Mélanie Dieudé, elle, est née à Toulouse d’un père français et d’une mère québécoise et a vécu en France jusqu’à l’âge de 9 ans, avant de déménager à Ahuntsic avec sa famille. Là, elle a fréquenté la même école primaire que Julie Payette et Gregory Charles avant d’aller faire son cours secondaire au Mont-Saint-Louis, à la même époque que Yannick Nézet-Séguin, le chef d’orchestre. 

Autre anecdote intéressante : Mélanie est dans le chœur de l’Orchestre métropolitain. « Ça me ressource complètement », dit-elle. « Je crois que c’est mieux que le yoga pour les endorphines », ajoute la chercheuse en riant. Pour le sport, elle préfère la natation.

Contrairement à la Dre Hébert, Mélanie Dieudé n’est pas médecin. Elle a une formation de premier cycle en immunologie de l’Université de Montréal, puis elle a fait une maîtrise en endocrinologie à l’Hôtel-Dieu avant de faire un doctorat en sciences biomédicales à l’Université de Montréal, sur les maladies auto-immunes. Enfin, elle a fait de la recherche postdoctorale à McGill avant de retourner au CHUM comme chercheuse.

La Dre Hébert, elle, est spécialiste des greffes du rein.

Et elle est convaincue que la collaboration interdisciplinaire, ainsi que les deux scientifiques l’ont pratiquée avec leurs équipes, est essentielle à l’avancement du savoir. « C’est un thème récurrent dans ma pratique, explique-t-elle.

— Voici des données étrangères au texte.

(** What a successful update does to the file system. *)
Lemma update_idea_Ok (self : IdeaManager) (fs : gmap (list string) node)
    (now : datetime) (idea_id : Z) (idea : Idea) title tags content :
  valid_datetime now →
  fs !! directory self = Some Dir →
  load_idea_by_id self fs idea_id = Ok (Some idea) →
  fs !! get_idea_file_path self (id idea) ≠ Some Dir →
  update_idea self now idea_id title tags content fs
  = Ok (true,
        <[get_idea_file_path self (id idea) :=
            File (to_markdown
                    (updated idea title tags content (stamp_of now)))]> fs).
Proof.
  intros Hnow Hdir Hload Hpath. unfold update_idea. rewrite Hload. simpl.
  rewrite (generate_timestamp_valid now Hnow). simpl.
  rewrite save_idea_Ok; rewrite ?updated_id; done.
Qed.

(** C2 (amended): for every existing record, stored under its own id in an
    existing store directory, an update at a valid instant that supplies an
    empty string for the title, or for the content, succeeds and rewrites
    the record's file, and nothing else, with the loaded title, or content:
    exactly what the same update does without that argument.  An update
    that supplies an empty list of tags is not skipped: the record it
    writes has an empty tag list. *)
Theorem empty_update_arguments (self : IdeaManager)
    (fs : gmap (list string) node) (idea_id : Z) (now : datetime)
    (idea : Idea) :
  fs !! directory self = Some Dir →
  load_idea_by_id self fs idea_id = Ok (Some idea) →
  id idea = idea_id →
  valid_datetime now →
  ∃ stamp,
    generate_timestamp now = Ok stamp
    ∧ (∀ new_tags new_content,
         update_idea self now idea_id (Some "") new_tags new_content fs
         = Ok (true,
               <[get_idea_file_path self idea_id :=
                   File (to_markdown
                           (mkIdea idea_id (title idea) stamp
                              (from_option str_list (tags idea) new_tags)
                              (if truthy new_content
                               then default "" new_content
                               else content idea)))]> fs)
         ∧ update_idea self now idea_id (Some "") new_tags new_content fs
           = update_idea self now idea_id None new_tags new_content fs)
    ∧ (∀ new_title new_tags,
         update_idea self now idea_id new_title new_tags (Some "") fs
         = Ok (true,
               <[get_idea_file_path self idea_id :=
                   File (to_markdown
                           (mkIdea idea_id
                              (if truthy new_title
                               then YStr (default "" new_title)
                               else title idea)
                              stamp
                              (from_option str_list (tags idea) new_tags)
                              (content idea)))]> fs)
         ∧ update_idea self now idea_id new_title new_tags (Some "") fs
           = update_idea self now idea_id new_title new_tags None fs)
    ∧ (∀ new_title new_content,
         update_idea self now idea_id new_title (Some []) new_content fs
         = Ok (true,
               <[get_idea_file_path self idea_id :=
                   File (to_markdown
                           (mkIdea idea_id
                              (if truthy new_title
                               then YStr (default "" new_title)
                               else title idea)
                              stamp
                              (YSeq [])
                              (if truthy new_content
                               then default "" new_content
                               else content idea)))]> fs)).
Proof.
  intros Hdir Hload Hid Hnow. exists (stamp_of now).
  split; [by apply generate_timestamp_valid|].
  destruct (load_idea_by_id_Some _ _ _ _ Hload) as (text & Hfile & _).
  assert (fs !! get_idea_file_path self (id idea) ≠ Some Dir) as Hpath
    by (by rewrite Hid, Hfile).
  split; [|split].
  - intros new_tags new_content.
    rewrite !(update_idea_Ok self fs now idea_id idea) by done.
    rewrite !updated_fields, Hid. done.
  - intros new_title new_tags.
    rewrite !(update_idea_Ok self fs now idea_id idea) by done.
    rewrite !updated_fields, Hid. done.
  - intros new_title new_content.
    rewrite (update_idea_Ok self fs now idea_id idea) by done.
    rewrite updated_fields, Hid. done.
Qed.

Cette nécessité de briser les silos, de comparer différentes approches. » Les autres chercheurs issus de champs d’intérêt différents arrivent avec des regards inusités sur certaines questions. « Ce sont des regards neufs », dit-elle. « C’est quand on travaille ensuite tous ensemble qu’on fait vraiment bouger les choses. »

La Dre Hébert parle d’« audace par la collaboration ».